Commanders and leaders
- Lal Singh Tej Singh: Hugh Gough Henry Hardinge

Strength
- 35,000–50,000, of which 30,000 was infantry 98–130 guns: 22,000–35,000 69 guns 2 howitzers

Casualties and losses
- 2,000 killed 70 guns: 694 killed 1,721 wounded All 69 guns damaged or destroyed

= Battle of Ferozeshah =

1845 battle of the First Anglo-Sikh War

The Battle of Ferozeshah was fought on 21 December and 22 December 1845 between the British East India Company and the Sikh Empire, at the village of Ferozeshah in Punjab. The British were led by Sir Hugh Gough and Governor-General Sir Henry Hardinge, while the Sikhs were led by Lal Singh and Tej Singh. The British emerged victorious after treachery from the Sikh commanders caused a Sikh retreat.

==Background==
The First Anglo-Sikh War broke out as a result of the Sikh Empire of the Punjab falling into disorder after the death of the Maharajah Ranjit Singh in 1839, and the British desire to secure the Punjab. The Sikh army, the Khalsa, was led by some of the contenders for power in the Punjab and its own ambitions for independence and glory into crossing the Sutlej River into territory claimed by the British.

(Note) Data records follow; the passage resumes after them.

Lemma geo_closed n : 7 * geo n = 8 ^ Z.of_nat n - 1.
Proof.
  induction n as [|n IH]; [reflexivity|].
  cbn [geo]. rewrite Nat2Z.inj_succ, Z.pow_succ_r by lia. lia.
Qed.

Lemma geo_mono i j : (i <= j)%nat -> geo i <= geo j.
Proof.
  induction 1 as [|j _ IH]; [lia|].
  cbn [geo]. pose proof (Z.pow_nonneg 8 (Z.of_nat j)). lia.
Qed.

Lemma pow8 k : 0 <= k -> 8 ^ k = 2 ^ (3 * k).
Proof. intros. rewrite Z.pow_mul_r by lia. reflexivity. Qed.

(** When the codes of level [maxLevel] fit, [levelStart] does not
    overflow. *)
Lemma levelStart_from_geo digits n : forall k : nat,
  0 < digits <= uint_digits ->
  3 * (Z.of_nat k + Z.of_nat n - 1) < digits ->
  levelStart_from digits n (Z.of_nat k) (geo k) = geo <$> seq k (S n).
Proof.
  induction n as [|n IH]; intros k Hd Hfit; cbn [levelStart_from seq fmap list_fmap];
    [reflexivity|].
  f_equal.
  assert (8 ^ Z.of_nat k = 2 ^ (3 * Z.of_nat k)) as E8 by (apply pow8; lia).
  assert (2 ^ (3 * Z.of_nat k) <= 2 ^ (digits - 1)) as Hle
      by (apply Z.pow_le_mono_r; lia).
  assert (2 ^ digits = 2 * 2 ^ (digits - 1)) as Hdig.
  { rewrite <- Z.pow_succ_r by lia. f_equal. lia. }
  assert (0 < 2 ^ (3 * Z.of_nat k)) by (apply Z.pow_pos_nonneg; lia).
  assert (2 ^ digits <= 2 ^ uint_digits) by (apply Z.pow_le_mono_r; lia).
  pose proof (geo_closed k) as Hg.
  rewrite Z.shiftl_1_l.
  replace (wrap uint_digits (2 ^ (3 * Z.of_nat k))) with (8 ^ Z.of_nat k).
  2: { unfold wrap. rewrite Z.mod_small; lia. }
  replace (wrap digits (geo k + 8 ^ Z.of_nat k)) with (geo (S k)).
  2: { cbn [geo]. unfold wrap. rewrite Z.mod_small; lia. }
  replace (Z.of_nat k + 1) with (Z.of_nat (S k)) by lia.
  apply IH; lia.
Qed.

Lemma make_levelStart_geo digits maxLevel :
  0 < digits <= uint_digits -> 0 <= maxLevel -> 3 * maxLevel < digits ->
  make_levelStart digits maxLevel
  = geo <$> seq 0 (S (Z.to_nat (maxLevel + 1))).
Proof.
  intros Hd Hm Hfit. unfold make_levelStart.
  apply (levelStart_from_geo digits (Z.to_nat (maxLevel + 1)) 0%nat Hd). lia.
Qed.

Lemma mapM_Forall2 {A B} (f : A -> outcome B) (l : list A) : forall bs,
  mapM f l = Ret bs -> Forall2 (fun a b => f a = Ret b) l bs.
Proof.
  induction l as [|a l IH]; intros bs; cbn [mapM].
  - intros E. injection E as <-. constructor.
  - destruct (f a) as [b| | |] eqn:Ea; cbn [mbind outcome_bind bind];
      try discriminate.
    destruct (mapM f l) as [bs'| | |]; cbn [mbind outcome_bind bind];
      try discriminate.
    intros E. injection E as <-. constructor; [exact Ea|]. apply IH. reflexivity.
Qed.

Lemma elem_of_cells x y z lx ly lz hx hy hz :
  (x, y, z) ∈ cells (lx, ly, lz) (hx, hy, hz)
  <-> lx <= x <= hx /\ ly <= y <= hy /\ lz <= z <= hz.
Proof.
  unfold cells. rewrite list_elem_of_bind. split.
  - intros (z' & Hz' & Hz). apply elem_of_seqZ in Hz.
    apply list_elem_of_bind in Hz' as (y' & Hy' & Hy). apply elem_of_seqZ in Hy.
    apply list_elem_of_bind in Hy' as (x' & Hx' & Hx). apply elem_of_seqZ in Hx.
    apply list_elem_of_singleton in Hx'. injection Hx' as -> -> ->. lia.
  - intros (Hx & Hy & Hz). exists z. split; [|apply elem_of_seqZ; lia].
    apply list_elem_of_bind. exists y. split; [|apply elem_of_seqZ; lia].
    apply list_elem_of_bind. exists x. split; [|apply elem_of_seqZ; lia].
    apply list_elem_of_singleton. reflexivity.
Qed.

Lemma NoDup_cells ilo ihi : NoDup (cells ilo ihi).
Proof.
  destruct ilo as [[lx ly] lz], ihi as [[hx hy] hz]. unfold cells.
  apply NoDup_bind; [| |apply NoDup_seqZ].
  - intros z1 z2 c _ _ H1 H2.
    apply list_elem_of_bind in H1 as (y1 & H1 & _).
    apply list_elem_of_bind in H1 as (x1 & H1 & _).
    apply list_elem_of_bind in H2 as (y2 & H2 & _).
    apply list_elem_of_bind in H2 as (x2 & H2 & _).
    apply list_elem_of_singleton in H1, H2. congruence.
  - intros z _. apply NoDup_bind; [| |apply NoDup_seqZ].
    + intros y1 y2 c _ _ H1 H2.
      apply list_elem_of_bind in H1 as (x1 & H1 & _).
      apply list_elem_of_bind in H2 as (x2 & H2 & _).
      apply list_elem_of_singleton in H1, H2. congruence.
    + intros y _. apply NoDup_bind; [| |apply NoDup_seqZ].
      * intros x1 x2 c _ _ H1 H2.
        apply list_elem_of_singleton in H1, H2. congruence.
      * intros x _. apply NoDup_singleton.
Qed.

End LoopFacts.

(** ** The entries of the constructor *)

Section ConstructionFacts.

Import SplatTree.

Variable Splat Grid : Type.
Variable numVertices : Grid -> Z * Z * Z.
Variable vertexBounds : Grid -> Splat -> (Z * Z * Z) * (Z * Z * Z).
Variable digits : Z.
Hypothesis digits_range : 0 < digits <= uint_digits.

Local Abbreviation splat_entries := (splat_entries Splat Grid numVertices vertexBounds digits).
Local Abbreviation all_entries := (all_entries Splat Grid numVertices vertexBounds digits).
Local Abbreviation compute_maxLevel := (compute_maxLevel Grid numVertices).
Local Abbreviation levels_fit := (levels_fit Grid numVertices digits).

Lemma axis_step_spec nv lo hi s0 s :
  axis_step nv lo hi s0 = Ret s -> 0 <= hi < nv /\ 0 <= lo < nv /\ s0 <= s.
Proof.
  unfold axis_step, assert.
  destruct (Z.leb_spec 0 hi), (Z.ltb_spec hi nv); cbn; try discriminate.
  destruct (Z.leb_spec 0 lo), (Z.ltb_spec lo nv); cbn; try discriminate.
  intros E. apply shift_loop_spec in E. lia.
Qed.

Lemma geo_top_bound maxLevel :
  0 <= maxLevel -> 3 * maxLevel < digits ->
  geo (Z.to_nat (maxLevel + 1)) < 2 ^ digits.
Proof using digits_range.
  intros Hm Hfit. pose proof (geo_closed (Z.to_nat (maxLevel + 1))) as Hg.
  rewrite Z2Nat.id in Hg by lia.
  rewrite Z.pow_add_r, pow8 in Hg by lia. change (8 ^ 1) with 8 in Hg.
  assert (2 ^ (3 * maxLevel) <= 2 ^ (digits - 1)) by (apply Z.pow_le_mono_r; lia).
  assert (2 ^ digits = 2 * 2 ^ (digits - 1)).
  { rewrite <- Z.pow_succ_r by lia. f_equal. lia. }
  lia.
Qed.

Lemma levelStart_nth maxLevel (level : nat) :
  0 <= maxLevel -> 3 * maxLevel < digits ->
  (level <= Z.to_nat (maxLevel + 1))%nat ->
  nth level (make_levelStart digits maxLevel) 0 = geo level.
Proof using digits_range.
  intros Hm Hfit Hl. rewrite make_levelStart_geo by assumption.
  apply nth_lookup_Some. rewrite list_lookup_fmap, lookup_seq_lt by lia.
  reflexivity.
Qed.

Lemma levelStart_last maxLevel :
  0 <= maxLevel -> 3 * maxLevel < digits ->
  List.last (make_levelStart digits maxLevel) 0 = geo (Z.to_nat (maxLevel + 1)).
Proof using digits_range.
  intros Hm Hfit. rewrite make_levelStart_geo by assumption.
  rewrite seq_S, fmap_app. cbn [fmap list_fmap]. apply last_last.
Qed.

Lemma compute_maxLevel_spec grid maxLevel nx ny nz :
  numVertices grid = (nx, ny, nz) ->
  max3 nx ny nz < 2 ^ uint_digits ->
  compute_maxLevel grid = Ret maxLevel ->
  0 <= maxLevel /\ (0 <= max3 nx ny nz -> max3 nx ny nz <= 2 ^ maxLevel).
Proof.
  intros Env Hnv. unfold SplatTree.compute_maxLevel. rewrite Env. intros E.
  apply maxLevel_loop_spec in E; [|lia]. destruct E as [Hm Hsize].
  split; [exact Hm|]. intros H0. unfold max3 in *.
  unfold wrap in Hsize. rewrite Z.mod_small in Hsize by lia. exact Hsize.
Qed.

Lemma Forall2_elem_of_r {A B} (R : A -> B -> Prop) l bs b :
  Forall2 R l bs -> b ∈ bs -> exists a, a ∈ l /\ R a b.
Proof.
  induction 1 as [|a b' l bs HR _ IH]; intros Hb.
  - inversion Hb.
  - apply elem_of_cons in Hb as [->|Hb].
    + exists a. split; [left|exact HR].
    + destruct (IH Hb) as (a' & Ha' & HR'). exists a'. split; [right|]; assumption.
Qed.

Lemma Forall2_NoDup_image {A B K} (R : A -> B -> Prop) (g : B -> K) l bs :
  Forall2 R l bs -> NoDup l ->
  (forall a a' b b', a ∈ l -> a' ∈ l -> R a b -> R a' b' -> g b = g b' -> a = a') ->
  NoDup (g <$> bs).
Proof.
  induction 1 as [|a b l bs HR HF IH]; intros Hnd Hinj; [constructor|].
  apply NoDup_cons in Hnd as [Hnotin Hnd]. rewrite fmap_cons.
  apply NoDup_cons. split.
  - intros Hin. apply list_elem_of_fmap in Hin as (b' & Eg & Hb').
    destruct (Forall2_elem_of_r _ _ _ _ HF Hb') as (a' & Ha' & HR').
    apply Hnotin. rewrite (Hinj a a' b b'); auto; [left | right; exact Ha'].
  - apply IH; [exact Hnd|]. intros a1 a2 b1 b2 H1 H2. apply Hinj; right; assumption.
Qed.

(** One iteration of the innermost loop, for a cell of level [level]. *)
Lemma cell_entry_spec maxLevel level id x y z :
  0 <= level <= maxLevel -> 3 * maxLevel < digits ->
  0 <= x < 2 ^ level -> 0 <= y < 2 ^ level -> 0 <= z < 2 ^ level ->
  (makeCode digits x y z ≫= fun code =>
     Ret (mkEntry
            (wrap digits
               (nth (Z.to_nat level) (make_levelStart digits maxLevel) 0 + code))
            id))
  = Ret (mkEntry (geo (Z.to_nat level) + interleave x y z) id)
  /\ 0 <= interleave x y z < 8 ^ level
  /\ 0 <= geo (Z.to_nat level)
  /\ geo (Z.to_nat level) + 8 ^ level <= geo (Z.to_nat (maxLevel + 1)).
Proof using digits_range.
  intros Hl Hfit Hx Hy Hz.
  assert (bitlen (max3 x y z) <= level) as Hb.
  { apply bitlen_bound; unfold max3; lia. }
  pose proof (bitlen_nonneg (max3 x y z)) as Hb0.
  assert (valid digits x y z) as Hv by (unfold valid; lia).
  rewrite (makeCode_valid _ _ _ _ digits_range Hv). cbn [mbind outcome_bind bind].
  assert (0 <= interleave x y z < 8 ^ level) as Hcode.
  { unfold interleave.
    pose proof (interleave_bits_bound (Z.to_nat (bitlen (max3 x y z))) x y z) as Hi.
    rewrite Z2Nat.id in Hi by lia.
    assert (2 ^ (3 * bitlen (max3 x y z)) <= 2 ^ (3 * level))
      by (apply Z.pow_le_mono_r; lia).
    rewrite pow8 by lia. lia. }
  assert (geo (Z.to_nat level) + 8 ^ level <= geo (Z.to_nat (maxLevel + 1))) as Htop.
  { replace (geo (Z.to_nat level) + 8 ^ level) with (geo (S (Z.to_nat level)))
      by (cbn [geo]; rewrite Z2Nat.id by lia; reflexivity).
    apply geo_mono. lia. }
  assert (0 <= geo (Z.to_nat level)) as Hg0 by (apply (geo_mono 0); lia).
  pose proof (geo_top_bound maxLevel ltac:(lia) Hfit) as Hbound.
  rewrite levelStart_nth by lia.
  rewrite wrap_small by lia. auto.
Qed.

Lemma shiftr_bound v shift level :
  0 <= shift -> 0 <= level -> 0 <= v < 2 ^ (level + shift) ->
  0 <= Z.shiftr v shift < 2 ^ level.
Proof.
  intros Hs Hl Hv. rewrite Z.shiftr_div_pow2 by lia.
  assert (0 < 2 ^ shift) by (apply Z.pow_pos_nonneg; lia).
  split; [apply Z.div_pos; lia|].
  apply Z.div_lt_upper_bound; [lia|].
  rewrite <- Z.pow_add_r by lia. rewrite Z.add_comm. lia.
Qed.

(** The entries of one splat: they carry its id, lie within the cells the
    tree has, and no two of them name the same cell. *)
Lemma splat_entries_spec grid maxLevel id splat es :
  levels_fit grid maxLevel ->
  splat_entries grid maxLevel (make_levelStart digits maxLevel) id splat = Ret es ->
  Forall (fun e => splatId e = id
                   /\ 0 <= pos e < geo (Z.to_nat (maxLevel + 1))) es
  /\ NoDup (pos <$> es).
Proof using digits_range.
  intros (Hnv & Hml & Hfit). unfold SplatTree.splat_entries.
  destruct (vertexBounds grid splat) as [[[lx ly] lz] [[hx hy] hz]].
  destruct (numVertices grid) as [[nx ny] nz] eqn:Env.
  destruct (axis_step nx lx hx 0) as [s1| | |] eqn:E1;
    cbn [mbind outcome_bind bind]; try discriminate.
  destruct (axis_step ny ly hy s1) as [s2| | |] eqn:E2;
    cbn [mbind outcome_bind bind]; try discriminate.
  destruct (axis_step nz lz hz s2) as [s3| | |] eqn:E3;
    cbn [mbind outcome_bind bind]; try discriminate.
  unfold assert at 1.
  destruct (Z.leb_spec s3 maxLevel) as [Hs3|]; cbn [mbind outcome_bind bind];
    try discriminate.
  apply axis_step_spec in E1 as (Hhx & Hlx & Hs1).
  apply axis_step_spec in E2 as (Hhy & Hly & Hs2).
  apply axis_step_spec in E3 as (Hhz & Hlz & Hs3').
  destruct (compute_maxLevel_spec grid maxLevel nx ny nz Env Hnv Hml)
    as [Hm0 Hsize].
  assert (max3 nx ny nz <= 2 ^ maxLevel) as Hmax
      by (apply Hsize; unfold max3; lia).
  unfold max3 in Hmax.
  set (level := maxLevel - s3).
  assert (2 ^ (level + s3) = 2 ^ maxLevel) as Epow by (f_equal; subst level; lia).
  intros EM. apply mapM_Forall2 in EM.
  assert (Hcell : forall x y z,
            (x, y, z) ∈ cells (Z.shiftr lx s3, Z.shiftr ly s3, Z.shiftr lz s3)
                              (Z.shiftr hx s3, Z.shiftr hy s3, Z.shiftr hz s3) ->
            0 <= x < 2 ^ level /\ 0 <= y < 2 ^ level /\ 0 <= z < 2 ^ level).
  { intros x y z Hin. apply elem_of_cells in Hin as (Hx & Hy & Hz).
    pose proof (shiftr_bound lx s3 level ltac:(lia) ltac:(subst level; lia) ltac:(lia)).
    pose proof (shiftr_bound ly s3 level ltac:(lia) ltac:(subst level; lia) ltac:(lia)).
    pose proof (shiftr_bound lz s3 level ltac:(lia) ltac:(subst level; lia) ltac:(lia)).
    pose proof (shiftr_bound hx s3 level ltac:(lia) ltac:(subst level; lia) ltac:(lia)).
    pose proof (shiftr_bound hy s3 level ltac:(lia) ltac:(subst level; lia) ltac:(lia)).
    pose proof (shiftr_bound hz s3 level ltac:(lia) ltac:(subst level; lia) ltac:(lia)).
    lia. }
  assert (Hent : forall c e,
            c ∈ cells (Z.shiftr lx s3, Z.shiftr ly s3, Z.shiftr lz s3)
                      (Z.shiftr hx s3, Z.shiftr hy s3, Z.shiftr hz s3) ->
            (let '(x, y, z) := c in
             makeCode digits x y z ≫= fun code =>
               Ret (mkEntry
                      (wrap digits
                         (nth (Z.to_nat level) (make_levelStart digits maxLevel) 0
                          + code)) id)) = Ret e ->
            let '(x, y, z) := c in
            e = mkEntry (geo (Z.to_nat level) + interleave x y z) id
            /\ 0 <= x /\ 0 <= y /\ 0 <= z
            /\ 0 <= pos e < geo (Z.to_nat (maxLevel + 1))).
  { intros [[x y] z] e Hin Ee.
    destruct (Hcell x y z Hin) as (Hx & Hy & Hz).
    destruct (cell_entry_spec maxLevel level id x y z) as (E & Hc & Hg & Ht);
      try (subst level; lia); try lia.
    rewrite E in Ee. injection Ee as <-. cbn [pos]. repeat split; lia. }
  split.
  - apply Forall_forall. intros e He.
    destruct (Forall2_elem_of_r _ _ _ _ EM He) as ([[x y] z] & Hin & Ee).
    destruct (Hent _ _ Hin Ee) as (-> & _ & _ & _ & Hp). cbn [splatId pos] in *.
    split; [reflexivity | exact Hp].
  - eapply Forall2_NoDup_image; [exact EM | apply NoDup_cells |].
    intros [[x y] z] [[x' y'] z'] b b' Hin Hin' Eb Eb' Epos.
    destruct (Hent _ _ Hin Eb) as (-> & Hx & Hy & Hz & _).
    destruct (Hent _ _ Hin' Eb') as (-> & Hx' & Hy' & Hz' & _).
    cbn [pos] in Epos.
    destruct (interleave_inj x y z x' y' z') as (-> & -> & ->);
      [lia..|reflexivity].
Qed.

==Moves prior to the battle==
A British division was already stationed at Ferozepur, and a large army under the Commander-in-Chief of the Bengal Army, Sir Hugh Gough, accompanied by the Governor General, was already marching from the various stations around Delhi toward the frontier. While a detachment of the Sikh army under its commander-in-chief, Tej Singh, advanced on Ferozepur, the main force under Vizier Lal Singh advanced to confront Gough. On 18 December, Lal Singh's advance guard was defeated at the untidy encounter Battle of Mudki.

Gough's army itself was hard-hit and tired by the battle, and made no move on the next day, or the day after. This allowed Lal Singh's army to concentrate at Ferozeshah and fortify its encampment.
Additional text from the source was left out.